▶ Goal of the exercise: Below are lines of data; restate word for word those running from the line containing "match n with" to the line containing "if negb (ret =? SCTRL_OK) then Some (ret, s) else n", inclusive, and no others.

▶ Given records:
(* ===== verification/Sctrl.v ===== *)
(** * The client pofsctrl (switch_control/pof_sctrl.c)

    A program of its own: it reads command lines, sends the commands to the
    listening task of the switch and prints the structures that come back.  What
    it prints is recorded as the bytes it received for a structure. *)

From S2P Require Import Prelude Codec Env Hmap IdMap LocalRes PortMgr Boot Text Config Listen.
From Stdlib Require String.
Import String.StringSyntax.
#[local] Open Scope string_scope.

(** ** State *)

Definition SCTRL_OK : Z := 0.
Definition SCTRL_QUIT : Z := 1.
Definition SCTRL_RECONN : Z := 2.
Definition SCTRL_ERROR : Z := 3.

(** Standard input, the connection, what has been printed. *)
Record ctst := mkCt { ct_stdin : list Z; ct_sock : sock mbyte Z; ct_printed : list (rkind * list mbyte) }.
Implicit Types (s : ctst).

Definition set_ct_sock k s := mkCt (ct_stdin s) k (ct_printed s).
Definition set_ct_stdin l s := mkCt l (ct_sock s) (ct_printed s).
Definition print (k : rkind) (b : list mbyte) s := mkCt (ct_stdin s) (ct_sock s) (ct_printed s ++ [(k, b)]).

Section client.
Context (sizeof : rkind -> nat).

(** ** Exchanges *)

(** [recvLen] is unsigned: an error is no more [<= 0]. *)
Definition cmdRecv (kind : rkind) s : Z * list mbyte * ctst :=
  let structLen := Z.of_nat (sizeof kind) in
  let '(n, got, k) := recv structLen (ct_sock s) in
  let s := set_ct_sock k s in
  let recvLen := u32 n in
  (if recvLen <=? 0 then SCTRL_RECONN else if negb (recvLen =? u32 structLen) then SCTRL_ERROR else SCTRL_OK, got, s).

(** [struct command] with the argument in its array. *)
Definition command_bytes (c : usr_cmd) (arg : list Z) : list Z := number_of_cmd c :: strncpy arg (Z.to_nat ARG_LEN).
Definition cmdSend (cmd : list Z) s : Z * ctst :=
  let '(n, k) := send cmd (ct_sock s) in (if n <=? 0 then SCTRL_RECONN else SCTRL_OK, set_ct_sock k s).

(** The [count] of a [responseHead] in memory, its first four bytes. *)
Definition count_in (b : list mbyte) : option Z :=
  match b with
  | MByte (RHead a _) 0 :: MByte (RHead b _) 1 :: MByte (RHead c _) 2 :: MByte (RHead d _) 3 :: _ =>
      if (a =? b) && (a =? c) && (a =? d) then Some a else None
  | _ => None
  end.

(** A loop of [n] rounds that ends with the first code that is not [SCTRL_OK]. *)
Fixpoint times (n : nat) (body : ctst -> option (Z * ctst)) s : option (Z * ctst) :=
  match n with
  | O => Some (SCTRL_OK, s)
  | S n => '(ret, s) ← body s; if negb (ret =? SCTRL_OK) then Some (ret, s) else times n body s
  end.

(** [cmdSend], then one [cmdRecv]; each of the functions below begins so. *)
Definition ask_for (c : usr_cmd) (kind : rkind) (k : list mbyte -> ctst -> option (Z * ctst)) s : option (Z * ctst) :=
  let '(ret, s) := cmdSend (command_bytes c []) s in
  if negb (ret =? SCTRL_OK) then Some (ret, s)
  else
    let '(ret, b, s) := cmdRecv kind s in
    if negb (ret =? SCTRL_OK) then Some (ret, s) else k b s.

(** One structure received and printed. *)
Definition recv_print (kind : rkind) s : option (Z * ctst) :=
  let '(ret, b, s) := cmdRecv kind s in
  if negb (ret =? SCTRL_OK) then Some (ret, s) else Some (SCTRL_OK, print kind b s).

(** A head received, and [body] for each of the elements it counts. *)
Definition recv_counted (body : ctst -> option (Z * ctst)) s : option (Z * ctst) :=
  let '(ret, b, s) := cmdRecv KHead s in
  if negb (ret =? SCTRL_OK) then Some (ret, s) else n ← count_in b; times (Z.to_nat n) body s.

Definition cmd_one (c : usr_cmd) (kind : rkind) : ctst -> option (Z * ctst) :=
  ask_for c kind (fun b s => Some (SCTRL_OK, print kind b s)).
Definition cmd_list (c : usr_cmd) (body : ctst -> option (Z * ctst)) : ctst -> option (Z * ctst) :=
  ask_for c KHead (fun b s => n ← count_in b; times (Z.to_nat n) body s).

Definition cmd_help s : option (Z * ctst) := Some (SCTRL_OK, s).
Definition cmd_quit s : option (Z * ctst) := Some (SCTRL_QUIT, s).
Definition cmd_exit s : option (Z * ctst) := Some (SCTRL_QUIT, s).
Definition cmd_switch_config := cmd_one POFUC_switch_config KConfig.
Definition cmd_switch_feature := cmd_one POFUC_switch_feature KFeature.
Definition cmd_table_resource := cmd_one POFUC_table_resource KTableResource.
Definition cmd_ports := cmd_list POFUC_ports (recv_counted (recv_print KPort)).
Definition cmd_groups := cmd_list POFUC_groups (recv_counted (recv_print KGroup)).
Definition cmd_meters := cmd_list POFUC_meters (recv_counted (recv_print KMeter)).
Definition cmd_counters := cmd_list POFUC_counters (recv_counted (recv_print KCounter)).

(** One table: the table, then its entries. *)
Definition recv_table s : option (Z * ctst) :=
  '(ret, s) ← recv_print KTable s;
  if negb (ret =? SCTRL_OK) then Some (ret, s) else recv_counted (recv_print KEntry) s.
Definition cmd_tables := cmd_list POFUC_tables (recv_counted recv_table).

Definition cmd_version := cmd_one POFUC_version KVersion.
Definition cmd_state := cmd_one POFUC_state KState.
Definition cmd_enable_promisc s : option (Z * ctst) := Some (cmdSend (command_bytes POFUC_enable_promisc []) s).
Definition cmd_disable_promisc s : option (Z * ctst) := Some (cmdSend (command_bytes POFUC_disable_promisc []) s).

Definition cmd_with_arg (c : usr_cmd) (arg : option (list Z)) s : option (Z * ctst) :=
  match arg with None => Some (SCTRL_OK, s) | Some a => Some (cmdSend (command_bytes c a) s) end.
Definition cmd_addport := cmd_with_arg POFUC_addport.
Definition cmd_delport := cmd_with_arg POFUC_delport.

Definition cmd_test s : option (Z * ctst) := Some (SCTRL_OK, s).
Definition cmd_clear_resource s : option (Z * ctst) := Some (SCTRL_OK, s).
Definition cmd_enable_debug s : option (Z * ctst) := Some (SCTRL_OK, s).
Definition cmd_disable_debug s : option (Z * ctst) := Some (SCTRL_OK, s).
Definition cmd_enable_color s : option (Z * ctst) := Some (SCTRL_OK, s).
Definition cmd_disable_color s : option (Z * ctst) := Some (SCTRL_OK, s).
Definition cmd_memory s : option (Z * ctst) := Some (SCTRL_OK, s).

Definition cmd_cmd (c : usr_cmd) (arg : option (list Z)) : ctst -> option (Z * ctst) :=
  match c with
  | POFUC_help => cmd_help | POFUC_quit => cmd_quit | POFUC_exit => cmd_exit
  | POFUC_switch_config => cmd_switch_config | POFUC_switch_feature => cmd_switch_feature
  | POFUC_table_resource => cmd_table_resource | POFUC_ports => cmd_ports | POFUC_tables => cmd_tables
  | POFUC_groups => cmd_groups | POFUC_meters => cmd_meters | POFUC_counters => cmd_counters
  | POFUC_version => cmd_version | POFUC_state => cmd_state
  | POFUC_enable_promisc => cmd_enable_promisc | POFUC_disable_promisc => cmd_disable_promisc
  | POFUC_addport => cmd_addport arg | POFUC_delport => cmd_delport arg
  | POFUC_test => cmd_test | POFUC_clear_resource => cmd_clear_resource
  | POFUC_enable_debug => cmd_enable_debug | POFUC_disable_debug => cmd_disable_debug
  | POFUC_enable_color => cmd_enable_color | POFUC_disable_color => cmd_disable_color | POFUC_memory => cmd_memory
  end.

(** ** Command lines *)

Definition cmdGet (arg : option (list Z)) s : option (Z * option (list Z) * ctst) :=
  match fgets POF_CMD_STR_LEN (ct_stdin s) with
  | None => Some (POF_CMD_WRONG, arg, s)
  | Some (line, rest) => '(t, arg) ← parse_line line; Some (t, arg, set_ct_stdin rest s)
  end.

(** Every round takes a character, until the input ends: then the loop goes on
    for ever, which no fuel is enough for. *)
Fixpoint cmd_loop (fuel : nat) (arg : option (list Z)) s : option (Z * ctst) :=
  match fuel with
  | O => None
  | S fuel =>
      '(cmdType, arg, s) ← cmdGet arg s;
      if (cmdType =? number_of_cmd POFUC_quit) || (cmdType =? number_of_cmd POFUC_exit) then Some (SCTRL_QUIT, s)
      else
        match cmd_of_number cmdType with
        | None => cmd_loop fuel arg s
        | Some c => '(ret, s) ← cmd_cmd c arg s; if negb (ret =? SCTRL_OK) then Some (ret, s) else cmd_loop fuel arg s
        end
  end.
Definition cmd s : option (Z * ctst) := cmd_loop (S (length (ct_stdin s))) None s.

(** ** The program *)

Record pofsctrl := mkSctrl { sc_ip : list Z (* 20 *); sc_port : Z }.
Definition initial_sctrl : pofsctrl := mkSctrl (strncpy (lit "127.0.0.1") (Z.to_nat POF_IP_ADDRESS_STRING_LEN)) 6634.

(** [opt_version], [opt_test] and [opt_help] print and end the program. *)
Definition opt_version (p : pofsctrl) : run (Z * pofsctrl) := Exit.
Definition opt_test (p : pofsctrl) : run (Z * pofsctrl) := Exit.
Definition opt_help (p : pofsctrl) : run (Z * pofsctrl) := Exit.
Definition opt_listen_port (optarg : option (list Z)) (p : pofsctrl) : option (run (Z * pofsctrl)) :=
  match optarg with
  | None => Some (Next (POF_ERROR, p))
  | Some a => n ← atoi a; Some (Next (POF_OK, mkSctrl (sc_ip p) (u16 n)))
  end.
Definition opt_ip_addr (optarg : option (list Z)) (p : pofsctrl) : option (run (Z * pofsctrl)) :=
  match optarg with
  | None => Some (Next (POF_ERROR, p))
  | Some a => Some (Next (POF_OK, mkSctrl (strncpy a (Z.to_nat POF_IP_ADDRESS_STRING_LEN)) (sc_port p)))
  end.

(** [OPTIONS]; ['?'] ends the program, and so does a failed option, by [opt_help]. *)
Fixpoint runOption (opts : list (list Z * option (list Z))) (p : pofsctrl) : option (run pofsctrl) :=
  match opts with
  | [] => Some (Next p)
  | (ch, optarg) :: opts =>
      r ← (if bool_decide (ch = lit "?") then Some Exit
           else if bool_decide (ch = lit "i") then opt_ip_addr optarg p
           else if bool_decide (ch = lit "L") then opt_listen_port optarg p
           else if bool_decide (ch = lit "t") then Some (opt_test p)
           else if bool_decide (ch = lit "h") then Some (opt_help p)
           else if bool_decide (ch = lit "v") then Some (opt_version p)
           else Some (Next (POF_OK, p)));
      match r with
      | Exit => Some Exit
      | Next (ret, p) => if negb (ret =? POF_OK) then Some Exit else runOption opts p
      end
  end.

(** The loop of [main]: [connects] is what the coming calls of [connect] give,
    [None] for a failure; with none left the client tries for ever. *)
Fixpoint connect_loop (connects : list (option (sock mbyte Z))) s : option (Z * ctst) :=
  match connects with
  | [] => None
  | None :: connects => connect_loop connects s
  | Some k :: connects =>
      '(ret, s) ← cmd (set_ct_sock k s);
      if (ret =? SCTRL_QUIT) || (ret =? SCTRL_ERROR) then Some (POF_OK, s) else connect_loop connects s
  end.

(** [runOption] ends without a [return]: [unspecified] is what [main] sees.
    [sock_ok]: whether [socket] succeeds. *)
Definition main (unspecified : Z) (sock_ok : bool) (opts : list (list Z * option (list Z))) (connects : list (option (sock mbyte Z))) s
  : option (run (Z * ctst)) :=
  r ← runOption opts initial_sctrl;
  match r with
  | Exit => Some Exit
  | Next _ =>
      if (unspecified =? POF_ERROR) || negb sock_ok then Some Exit
      else r ← connect_loop connects s; Some (Next r)
  end.
End client.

▶ Solution to this exercise:
  match n with
  | O => Some (SCTRL_OK, s)
  | S n => '(ret, s) ← body s; if negb (ret =? SCTRL_OK) then Some (ret, s) else times n body s
  end.

(** [cmdSend], then one [cmdRecv]; each of the functions below begins so. *)
Definition ask_for (c : usr_cmd) (kind : rkind) (k : list mbyte -> ctst -> option (Z * ctst)) s : option (Z * ctst) :=
  let '(ret, s) := cmdSend (command_bytes c []) s in
  if negb (ret =? SCTRL_OK) then Some (ret, s)
  else
    let '(ret, b, s) := cmdRecv kind s in
    if negb (ret =? SCTRL_OK) then Some (ret, s) else k b s.

(** One structure received and printed. *)
Definition recv_print (kind : rkind) s : option (Z * ctst) :=
  let '(ret, b, s) := cmdRecv kind s in
  if negb (ret =? SCTRL_OK) then Some (ret, s) else Some (SCTRL_OK, print kind b s).

(** A head received, and [body] for each of the elements it counts. *)
Definition recv_counted (body : ctst -> option (Z * ctst)) s : option (Z * ctst) :=
  let '(ret, b, s) := cmdRecv KHead s in
  if negb (ret =? SCTRL_OK) then Some (ret, s) else n ← count_in b; times (Z.to_nat n) body s.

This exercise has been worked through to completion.